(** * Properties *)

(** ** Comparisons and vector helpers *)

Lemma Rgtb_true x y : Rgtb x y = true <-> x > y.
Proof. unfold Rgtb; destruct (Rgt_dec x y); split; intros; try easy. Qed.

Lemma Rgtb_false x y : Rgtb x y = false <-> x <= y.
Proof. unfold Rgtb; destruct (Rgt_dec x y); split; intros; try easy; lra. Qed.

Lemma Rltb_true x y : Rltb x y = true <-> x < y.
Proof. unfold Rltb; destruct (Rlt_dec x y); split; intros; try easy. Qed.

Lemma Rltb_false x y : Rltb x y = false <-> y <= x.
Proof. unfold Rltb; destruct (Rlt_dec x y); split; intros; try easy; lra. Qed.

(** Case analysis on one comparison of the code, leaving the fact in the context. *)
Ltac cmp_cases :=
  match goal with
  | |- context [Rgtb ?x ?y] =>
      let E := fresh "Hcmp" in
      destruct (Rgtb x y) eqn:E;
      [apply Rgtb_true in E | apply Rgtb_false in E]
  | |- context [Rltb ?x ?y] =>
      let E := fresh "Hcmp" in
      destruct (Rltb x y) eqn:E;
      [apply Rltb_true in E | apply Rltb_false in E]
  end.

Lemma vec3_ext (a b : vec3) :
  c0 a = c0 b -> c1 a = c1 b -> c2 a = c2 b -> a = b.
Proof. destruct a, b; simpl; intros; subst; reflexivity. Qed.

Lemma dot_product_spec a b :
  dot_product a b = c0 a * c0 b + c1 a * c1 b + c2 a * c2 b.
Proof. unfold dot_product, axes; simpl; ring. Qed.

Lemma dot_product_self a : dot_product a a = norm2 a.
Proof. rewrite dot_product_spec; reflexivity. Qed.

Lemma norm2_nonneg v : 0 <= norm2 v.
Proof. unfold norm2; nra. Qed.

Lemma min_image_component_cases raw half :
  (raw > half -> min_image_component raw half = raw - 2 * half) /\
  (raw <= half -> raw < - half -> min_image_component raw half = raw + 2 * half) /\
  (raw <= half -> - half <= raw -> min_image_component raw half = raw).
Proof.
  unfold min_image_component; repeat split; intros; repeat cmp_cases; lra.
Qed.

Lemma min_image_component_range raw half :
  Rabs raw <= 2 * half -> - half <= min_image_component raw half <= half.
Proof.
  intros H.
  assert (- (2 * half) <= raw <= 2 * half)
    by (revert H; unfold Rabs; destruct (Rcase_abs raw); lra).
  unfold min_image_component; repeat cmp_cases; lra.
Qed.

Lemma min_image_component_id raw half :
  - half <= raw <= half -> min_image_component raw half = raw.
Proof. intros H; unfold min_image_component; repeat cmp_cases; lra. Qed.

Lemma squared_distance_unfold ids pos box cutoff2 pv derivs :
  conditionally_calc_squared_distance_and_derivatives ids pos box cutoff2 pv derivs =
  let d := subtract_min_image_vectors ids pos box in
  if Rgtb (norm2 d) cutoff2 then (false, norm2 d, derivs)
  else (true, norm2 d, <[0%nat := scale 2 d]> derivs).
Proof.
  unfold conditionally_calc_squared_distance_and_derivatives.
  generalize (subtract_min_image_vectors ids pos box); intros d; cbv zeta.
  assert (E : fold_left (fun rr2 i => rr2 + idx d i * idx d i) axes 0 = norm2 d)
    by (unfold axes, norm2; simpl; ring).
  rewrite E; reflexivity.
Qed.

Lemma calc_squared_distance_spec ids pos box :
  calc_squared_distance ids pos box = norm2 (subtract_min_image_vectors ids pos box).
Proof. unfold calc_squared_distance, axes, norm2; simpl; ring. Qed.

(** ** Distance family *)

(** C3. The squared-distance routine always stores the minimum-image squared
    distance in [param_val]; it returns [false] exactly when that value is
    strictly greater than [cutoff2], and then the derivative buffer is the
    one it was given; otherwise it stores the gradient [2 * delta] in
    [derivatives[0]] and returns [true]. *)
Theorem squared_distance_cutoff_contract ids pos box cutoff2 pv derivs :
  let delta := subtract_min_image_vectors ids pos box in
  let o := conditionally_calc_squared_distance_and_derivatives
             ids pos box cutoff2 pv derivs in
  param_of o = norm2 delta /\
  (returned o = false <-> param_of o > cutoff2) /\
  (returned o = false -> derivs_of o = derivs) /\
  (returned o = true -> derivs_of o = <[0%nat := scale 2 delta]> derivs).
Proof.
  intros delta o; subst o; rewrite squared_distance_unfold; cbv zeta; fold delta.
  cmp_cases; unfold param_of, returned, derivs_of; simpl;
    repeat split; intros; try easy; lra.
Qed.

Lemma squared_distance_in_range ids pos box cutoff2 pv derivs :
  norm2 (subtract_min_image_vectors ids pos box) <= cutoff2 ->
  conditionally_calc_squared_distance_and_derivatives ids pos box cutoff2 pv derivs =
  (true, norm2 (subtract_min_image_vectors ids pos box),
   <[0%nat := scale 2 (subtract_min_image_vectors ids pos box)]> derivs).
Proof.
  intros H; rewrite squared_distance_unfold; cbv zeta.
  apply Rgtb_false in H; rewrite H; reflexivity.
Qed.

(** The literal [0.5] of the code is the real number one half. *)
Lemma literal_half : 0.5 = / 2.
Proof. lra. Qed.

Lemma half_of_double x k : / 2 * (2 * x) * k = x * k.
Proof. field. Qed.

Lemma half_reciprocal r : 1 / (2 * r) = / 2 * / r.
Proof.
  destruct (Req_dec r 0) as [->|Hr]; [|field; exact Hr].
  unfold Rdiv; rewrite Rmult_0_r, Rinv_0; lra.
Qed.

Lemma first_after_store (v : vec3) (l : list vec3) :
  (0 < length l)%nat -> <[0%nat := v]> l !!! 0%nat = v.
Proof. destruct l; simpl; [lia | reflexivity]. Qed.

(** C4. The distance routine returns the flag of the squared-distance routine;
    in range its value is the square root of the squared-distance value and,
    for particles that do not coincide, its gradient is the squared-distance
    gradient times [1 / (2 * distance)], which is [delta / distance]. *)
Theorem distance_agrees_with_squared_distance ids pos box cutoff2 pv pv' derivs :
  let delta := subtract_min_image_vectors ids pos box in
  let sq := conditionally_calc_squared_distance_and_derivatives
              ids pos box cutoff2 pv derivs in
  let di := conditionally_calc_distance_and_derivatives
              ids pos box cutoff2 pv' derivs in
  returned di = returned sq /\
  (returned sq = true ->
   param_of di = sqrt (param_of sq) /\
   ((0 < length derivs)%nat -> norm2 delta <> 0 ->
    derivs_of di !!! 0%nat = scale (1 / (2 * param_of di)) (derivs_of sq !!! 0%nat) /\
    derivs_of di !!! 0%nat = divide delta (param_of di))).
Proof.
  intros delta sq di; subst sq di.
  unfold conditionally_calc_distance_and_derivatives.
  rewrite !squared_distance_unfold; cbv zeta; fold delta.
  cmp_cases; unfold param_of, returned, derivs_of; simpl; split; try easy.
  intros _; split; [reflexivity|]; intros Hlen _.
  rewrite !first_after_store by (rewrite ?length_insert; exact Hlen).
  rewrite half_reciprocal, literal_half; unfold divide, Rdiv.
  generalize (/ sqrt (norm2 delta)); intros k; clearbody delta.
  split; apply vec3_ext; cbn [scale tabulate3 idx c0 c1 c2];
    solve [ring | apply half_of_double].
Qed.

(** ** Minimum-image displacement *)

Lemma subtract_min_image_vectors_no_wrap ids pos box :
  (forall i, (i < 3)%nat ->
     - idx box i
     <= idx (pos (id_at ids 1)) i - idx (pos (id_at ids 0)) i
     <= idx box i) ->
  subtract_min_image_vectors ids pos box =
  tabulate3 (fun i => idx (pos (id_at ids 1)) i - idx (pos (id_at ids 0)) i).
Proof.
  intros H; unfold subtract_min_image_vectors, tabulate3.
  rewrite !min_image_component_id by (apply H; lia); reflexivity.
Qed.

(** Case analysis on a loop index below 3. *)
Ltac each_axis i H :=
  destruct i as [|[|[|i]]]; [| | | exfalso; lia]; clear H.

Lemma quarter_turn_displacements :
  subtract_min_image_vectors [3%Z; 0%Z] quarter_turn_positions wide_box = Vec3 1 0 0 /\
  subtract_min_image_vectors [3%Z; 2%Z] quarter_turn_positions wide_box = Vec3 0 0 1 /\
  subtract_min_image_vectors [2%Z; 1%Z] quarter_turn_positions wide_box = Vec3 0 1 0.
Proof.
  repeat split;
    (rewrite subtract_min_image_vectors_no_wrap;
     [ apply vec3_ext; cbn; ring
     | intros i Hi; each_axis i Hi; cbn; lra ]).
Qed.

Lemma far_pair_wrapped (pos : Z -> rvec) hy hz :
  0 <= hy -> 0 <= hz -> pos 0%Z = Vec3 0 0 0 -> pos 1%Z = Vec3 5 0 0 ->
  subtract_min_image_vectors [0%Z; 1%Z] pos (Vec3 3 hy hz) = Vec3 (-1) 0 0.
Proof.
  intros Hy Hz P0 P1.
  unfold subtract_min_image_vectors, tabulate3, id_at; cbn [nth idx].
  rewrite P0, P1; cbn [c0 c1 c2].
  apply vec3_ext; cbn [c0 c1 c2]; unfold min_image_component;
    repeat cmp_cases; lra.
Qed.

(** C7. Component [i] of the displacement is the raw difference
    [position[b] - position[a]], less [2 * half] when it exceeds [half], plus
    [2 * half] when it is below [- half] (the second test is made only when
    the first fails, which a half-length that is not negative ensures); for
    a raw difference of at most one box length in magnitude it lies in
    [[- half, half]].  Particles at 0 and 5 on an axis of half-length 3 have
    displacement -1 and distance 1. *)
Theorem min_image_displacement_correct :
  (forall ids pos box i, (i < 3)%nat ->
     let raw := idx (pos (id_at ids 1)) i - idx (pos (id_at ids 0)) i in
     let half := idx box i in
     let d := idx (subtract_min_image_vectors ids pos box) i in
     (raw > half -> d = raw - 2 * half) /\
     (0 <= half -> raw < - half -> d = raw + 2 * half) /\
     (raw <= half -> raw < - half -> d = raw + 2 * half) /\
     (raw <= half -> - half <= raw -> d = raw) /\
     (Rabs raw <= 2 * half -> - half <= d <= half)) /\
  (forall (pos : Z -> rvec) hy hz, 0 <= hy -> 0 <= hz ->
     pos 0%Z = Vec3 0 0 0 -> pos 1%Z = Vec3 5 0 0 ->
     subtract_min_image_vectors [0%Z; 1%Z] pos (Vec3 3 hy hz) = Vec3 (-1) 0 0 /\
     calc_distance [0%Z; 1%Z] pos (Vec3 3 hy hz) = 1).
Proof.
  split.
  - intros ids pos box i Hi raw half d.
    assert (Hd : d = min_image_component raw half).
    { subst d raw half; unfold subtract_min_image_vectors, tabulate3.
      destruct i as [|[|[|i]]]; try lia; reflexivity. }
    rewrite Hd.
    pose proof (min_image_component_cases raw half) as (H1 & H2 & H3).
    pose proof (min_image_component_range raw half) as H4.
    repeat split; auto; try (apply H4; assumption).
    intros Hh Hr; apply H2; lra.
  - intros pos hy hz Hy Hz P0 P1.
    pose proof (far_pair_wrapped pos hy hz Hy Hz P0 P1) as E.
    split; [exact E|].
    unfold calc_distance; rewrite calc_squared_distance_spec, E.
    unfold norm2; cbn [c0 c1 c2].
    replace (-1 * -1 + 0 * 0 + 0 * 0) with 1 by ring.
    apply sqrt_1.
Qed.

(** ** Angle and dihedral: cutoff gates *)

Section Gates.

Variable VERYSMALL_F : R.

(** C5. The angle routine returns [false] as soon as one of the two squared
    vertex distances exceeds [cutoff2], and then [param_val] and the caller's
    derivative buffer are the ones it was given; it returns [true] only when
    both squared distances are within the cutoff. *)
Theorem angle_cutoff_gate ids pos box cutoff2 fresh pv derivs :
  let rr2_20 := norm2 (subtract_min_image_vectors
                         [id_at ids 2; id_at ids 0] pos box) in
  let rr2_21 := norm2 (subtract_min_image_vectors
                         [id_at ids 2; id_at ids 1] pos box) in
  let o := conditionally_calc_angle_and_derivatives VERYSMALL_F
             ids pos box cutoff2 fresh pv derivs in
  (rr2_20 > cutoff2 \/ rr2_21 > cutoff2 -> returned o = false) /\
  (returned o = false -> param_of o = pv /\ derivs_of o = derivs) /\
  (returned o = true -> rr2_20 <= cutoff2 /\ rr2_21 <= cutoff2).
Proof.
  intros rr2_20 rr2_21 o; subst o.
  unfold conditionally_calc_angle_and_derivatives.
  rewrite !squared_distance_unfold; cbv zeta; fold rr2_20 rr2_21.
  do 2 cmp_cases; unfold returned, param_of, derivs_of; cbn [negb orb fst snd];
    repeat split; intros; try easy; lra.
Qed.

-*-

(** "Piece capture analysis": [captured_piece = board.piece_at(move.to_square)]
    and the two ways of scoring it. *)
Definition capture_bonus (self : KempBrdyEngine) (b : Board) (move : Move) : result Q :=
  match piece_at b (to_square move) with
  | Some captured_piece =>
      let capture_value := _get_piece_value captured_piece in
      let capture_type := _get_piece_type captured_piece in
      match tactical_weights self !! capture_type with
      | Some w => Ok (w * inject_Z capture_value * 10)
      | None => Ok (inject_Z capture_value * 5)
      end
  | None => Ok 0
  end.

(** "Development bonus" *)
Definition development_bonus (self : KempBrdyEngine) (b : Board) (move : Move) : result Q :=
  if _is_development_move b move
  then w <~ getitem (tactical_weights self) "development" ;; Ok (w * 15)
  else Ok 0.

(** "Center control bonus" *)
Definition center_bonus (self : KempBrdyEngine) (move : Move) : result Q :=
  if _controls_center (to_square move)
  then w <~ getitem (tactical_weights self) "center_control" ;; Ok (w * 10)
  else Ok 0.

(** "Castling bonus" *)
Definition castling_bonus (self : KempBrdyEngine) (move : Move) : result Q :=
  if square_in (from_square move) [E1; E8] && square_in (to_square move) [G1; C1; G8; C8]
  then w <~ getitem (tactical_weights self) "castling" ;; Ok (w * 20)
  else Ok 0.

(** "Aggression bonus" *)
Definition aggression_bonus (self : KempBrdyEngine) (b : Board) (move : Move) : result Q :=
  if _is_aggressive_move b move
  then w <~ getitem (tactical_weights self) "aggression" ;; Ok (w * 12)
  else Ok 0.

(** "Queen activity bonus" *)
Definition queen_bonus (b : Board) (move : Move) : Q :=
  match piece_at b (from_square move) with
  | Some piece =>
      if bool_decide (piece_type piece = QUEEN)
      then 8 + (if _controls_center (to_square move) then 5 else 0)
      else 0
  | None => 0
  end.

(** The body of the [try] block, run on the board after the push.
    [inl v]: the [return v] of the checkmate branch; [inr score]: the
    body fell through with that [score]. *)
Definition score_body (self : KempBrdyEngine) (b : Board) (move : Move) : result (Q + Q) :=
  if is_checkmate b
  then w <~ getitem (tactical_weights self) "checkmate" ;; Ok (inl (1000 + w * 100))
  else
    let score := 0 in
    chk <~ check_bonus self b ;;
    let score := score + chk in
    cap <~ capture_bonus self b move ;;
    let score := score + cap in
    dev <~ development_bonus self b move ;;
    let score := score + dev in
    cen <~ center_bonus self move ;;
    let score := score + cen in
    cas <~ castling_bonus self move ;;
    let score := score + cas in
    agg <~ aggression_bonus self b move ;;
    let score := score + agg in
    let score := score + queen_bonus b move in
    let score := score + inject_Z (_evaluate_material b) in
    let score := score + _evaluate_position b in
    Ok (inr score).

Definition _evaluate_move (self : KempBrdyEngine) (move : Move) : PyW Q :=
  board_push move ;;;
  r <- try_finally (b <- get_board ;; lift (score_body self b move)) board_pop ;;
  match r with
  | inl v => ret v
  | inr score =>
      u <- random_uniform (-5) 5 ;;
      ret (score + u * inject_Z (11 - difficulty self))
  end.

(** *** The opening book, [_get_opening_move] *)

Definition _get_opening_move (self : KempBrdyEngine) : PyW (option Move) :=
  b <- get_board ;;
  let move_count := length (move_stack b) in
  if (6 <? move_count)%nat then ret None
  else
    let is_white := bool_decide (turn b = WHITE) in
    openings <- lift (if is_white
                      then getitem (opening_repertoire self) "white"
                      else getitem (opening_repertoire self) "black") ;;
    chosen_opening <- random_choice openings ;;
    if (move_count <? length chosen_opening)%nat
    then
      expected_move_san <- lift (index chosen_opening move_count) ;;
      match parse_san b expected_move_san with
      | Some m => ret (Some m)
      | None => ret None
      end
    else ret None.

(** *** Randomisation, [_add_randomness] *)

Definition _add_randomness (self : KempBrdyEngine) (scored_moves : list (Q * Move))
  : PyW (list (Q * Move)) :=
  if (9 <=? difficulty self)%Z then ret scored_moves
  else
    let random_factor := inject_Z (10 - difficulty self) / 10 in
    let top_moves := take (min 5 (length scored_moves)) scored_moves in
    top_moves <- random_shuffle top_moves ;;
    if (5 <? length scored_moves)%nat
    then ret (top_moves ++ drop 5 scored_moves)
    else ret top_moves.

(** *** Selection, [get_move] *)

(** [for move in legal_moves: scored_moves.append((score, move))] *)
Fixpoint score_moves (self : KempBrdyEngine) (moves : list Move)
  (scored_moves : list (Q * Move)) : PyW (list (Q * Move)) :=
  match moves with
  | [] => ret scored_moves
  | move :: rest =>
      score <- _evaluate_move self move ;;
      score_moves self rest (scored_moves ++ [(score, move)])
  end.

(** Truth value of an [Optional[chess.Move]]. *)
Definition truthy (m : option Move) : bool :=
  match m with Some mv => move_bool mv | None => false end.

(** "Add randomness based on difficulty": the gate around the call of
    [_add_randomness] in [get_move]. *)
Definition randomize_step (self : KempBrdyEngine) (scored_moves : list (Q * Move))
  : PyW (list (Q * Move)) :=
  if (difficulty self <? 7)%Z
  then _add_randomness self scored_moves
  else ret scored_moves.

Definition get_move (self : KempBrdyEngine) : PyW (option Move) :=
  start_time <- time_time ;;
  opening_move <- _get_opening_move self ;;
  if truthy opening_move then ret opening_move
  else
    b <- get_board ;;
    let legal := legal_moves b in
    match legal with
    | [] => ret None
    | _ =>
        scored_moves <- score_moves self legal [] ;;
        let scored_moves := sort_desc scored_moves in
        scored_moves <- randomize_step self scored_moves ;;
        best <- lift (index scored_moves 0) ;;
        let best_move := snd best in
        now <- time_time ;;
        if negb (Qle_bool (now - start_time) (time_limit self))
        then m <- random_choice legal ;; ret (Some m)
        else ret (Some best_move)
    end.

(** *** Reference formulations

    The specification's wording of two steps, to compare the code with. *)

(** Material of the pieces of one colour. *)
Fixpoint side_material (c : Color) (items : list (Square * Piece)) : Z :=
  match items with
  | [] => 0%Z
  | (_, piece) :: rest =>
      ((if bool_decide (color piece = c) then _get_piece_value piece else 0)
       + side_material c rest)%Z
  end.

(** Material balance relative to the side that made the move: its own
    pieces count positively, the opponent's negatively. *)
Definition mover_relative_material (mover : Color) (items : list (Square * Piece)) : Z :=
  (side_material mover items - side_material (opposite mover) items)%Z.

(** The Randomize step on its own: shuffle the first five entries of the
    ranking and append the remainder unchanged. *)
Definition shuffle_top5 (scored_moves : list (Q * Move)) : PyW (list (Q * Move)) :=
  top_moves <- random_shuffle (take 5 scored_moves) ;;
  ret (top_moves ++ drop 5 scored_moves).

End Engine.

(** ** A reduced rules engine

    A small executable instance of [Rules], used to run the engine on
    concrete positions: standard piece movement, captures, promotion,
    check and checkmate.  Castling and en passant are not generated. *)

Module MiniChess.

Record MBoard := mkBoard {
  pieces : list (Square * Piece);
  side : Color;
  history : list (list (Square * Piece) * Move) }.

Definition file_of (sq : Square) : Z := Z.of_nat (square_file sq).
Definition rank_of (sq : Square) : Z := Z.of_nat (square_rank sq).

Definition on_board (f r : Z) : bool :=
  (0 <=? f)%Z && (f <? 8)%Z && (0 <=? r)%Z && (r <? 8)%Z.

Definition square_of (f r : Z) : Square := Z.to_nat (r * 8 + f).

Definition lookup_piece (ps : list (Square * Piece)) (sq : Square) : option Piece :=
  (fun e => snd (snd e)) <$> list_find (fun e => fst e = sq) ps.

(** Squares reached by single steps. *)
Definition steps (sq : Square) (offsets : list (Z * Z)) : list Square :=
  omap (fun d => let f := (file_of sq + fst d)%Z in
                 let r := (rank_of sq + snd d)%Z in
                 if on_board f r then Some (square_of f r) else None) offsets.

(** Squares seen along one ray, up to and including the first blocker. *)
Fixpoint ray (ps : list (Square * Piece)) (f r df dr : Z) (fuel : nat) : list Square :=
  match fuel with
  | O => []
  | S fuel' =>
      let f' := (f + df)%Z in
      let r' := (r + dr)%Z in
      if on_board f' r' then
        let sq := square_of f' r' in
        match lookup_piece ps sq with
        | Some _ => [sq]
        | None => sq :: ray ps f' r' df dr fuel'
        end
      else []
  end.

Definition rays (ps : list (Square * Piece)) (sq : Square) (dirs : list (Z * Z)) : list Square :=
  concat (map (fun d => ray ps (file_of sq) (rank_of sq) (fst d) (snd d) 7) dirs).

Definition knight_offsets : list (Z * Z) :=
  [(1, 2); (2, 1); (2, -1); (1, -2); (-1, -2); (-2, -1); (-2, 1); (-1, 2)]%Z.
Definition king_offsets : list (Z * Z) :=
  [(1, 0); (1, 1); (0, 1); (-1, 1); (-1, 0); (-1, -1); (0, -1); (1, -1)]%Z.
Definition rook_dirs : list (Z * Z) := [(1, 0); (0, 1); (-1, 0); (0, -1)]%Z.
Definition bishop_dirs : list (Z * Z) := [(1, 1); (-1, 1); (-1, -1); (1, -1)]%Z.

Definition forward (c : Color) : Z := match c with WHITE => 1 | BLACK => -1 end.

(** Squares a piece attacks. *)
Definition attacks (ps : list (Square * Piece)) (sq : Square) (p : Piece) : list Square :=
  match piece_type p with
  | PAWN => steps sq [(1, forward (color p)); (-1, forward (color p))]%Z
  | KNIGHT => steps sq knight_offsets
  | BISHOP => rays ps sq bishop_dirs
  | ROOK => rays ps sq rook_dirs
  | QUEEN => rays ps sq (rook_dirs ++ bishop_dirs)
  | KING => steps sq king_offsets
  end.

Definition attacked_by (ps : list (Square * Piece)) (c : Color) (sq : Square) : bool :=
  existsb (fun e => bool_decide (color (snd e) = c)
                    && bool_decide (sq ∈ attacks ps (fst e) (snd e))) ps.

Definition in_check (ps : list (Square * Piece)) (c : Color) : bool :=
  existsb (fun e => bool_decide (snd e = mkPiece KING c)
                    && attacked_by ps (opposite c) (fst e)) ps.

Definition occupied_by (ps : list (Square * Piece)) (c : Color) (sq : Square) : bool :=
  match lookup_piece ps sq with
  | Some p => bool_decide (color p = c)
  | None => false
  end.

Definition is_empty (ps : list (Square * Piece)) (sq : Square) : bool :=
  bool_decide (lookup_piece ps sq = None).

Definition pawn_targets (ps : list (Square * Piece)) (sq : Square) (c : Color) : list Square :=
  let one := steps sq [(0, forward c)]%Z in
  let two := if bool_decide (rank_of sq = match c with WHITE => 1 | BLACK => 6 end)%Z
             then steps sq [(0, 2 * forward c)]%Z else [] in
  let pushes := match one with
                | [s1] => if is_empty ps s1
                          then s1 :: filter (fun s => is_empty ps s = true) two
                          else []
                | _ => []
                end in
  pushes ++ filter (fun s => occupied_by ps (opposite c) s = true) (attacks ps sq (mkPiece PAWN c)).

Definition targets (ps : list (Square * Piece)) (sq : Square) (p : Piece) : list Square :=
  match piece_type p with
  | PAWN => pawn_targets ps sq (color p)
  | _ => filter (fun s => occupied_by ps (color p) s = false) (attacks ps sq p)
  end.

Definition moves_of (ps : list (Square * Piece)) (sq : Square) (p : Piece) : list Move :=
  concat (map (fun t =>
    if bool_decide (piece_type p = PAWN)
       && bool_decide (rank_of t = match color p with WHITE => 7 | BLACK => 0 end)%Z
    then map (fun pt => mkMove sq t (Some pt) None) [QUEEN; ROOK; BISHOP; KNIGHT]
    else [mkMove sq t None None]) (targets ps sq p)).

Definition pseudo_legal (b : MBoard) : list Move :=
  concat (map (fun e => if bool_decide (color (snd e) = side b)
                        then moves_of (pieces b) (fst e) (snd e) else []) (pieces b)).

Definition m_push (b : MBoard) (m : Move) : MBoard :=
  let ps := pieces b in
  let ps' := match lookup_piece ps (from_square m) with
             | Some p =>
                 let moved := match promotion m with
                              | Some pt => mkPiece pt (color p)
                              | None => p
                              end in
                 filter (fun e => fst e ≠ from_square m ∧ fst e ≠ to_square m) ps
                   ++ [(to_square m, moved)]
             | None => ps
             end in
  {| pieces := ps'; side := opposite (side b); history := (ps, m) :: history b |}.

-*-

| HOW TO COMPLETE THIS TASK |
Since only the number is needed, state how many lines of the listing contain the word "gradient".

| ANSWER SPACE |
3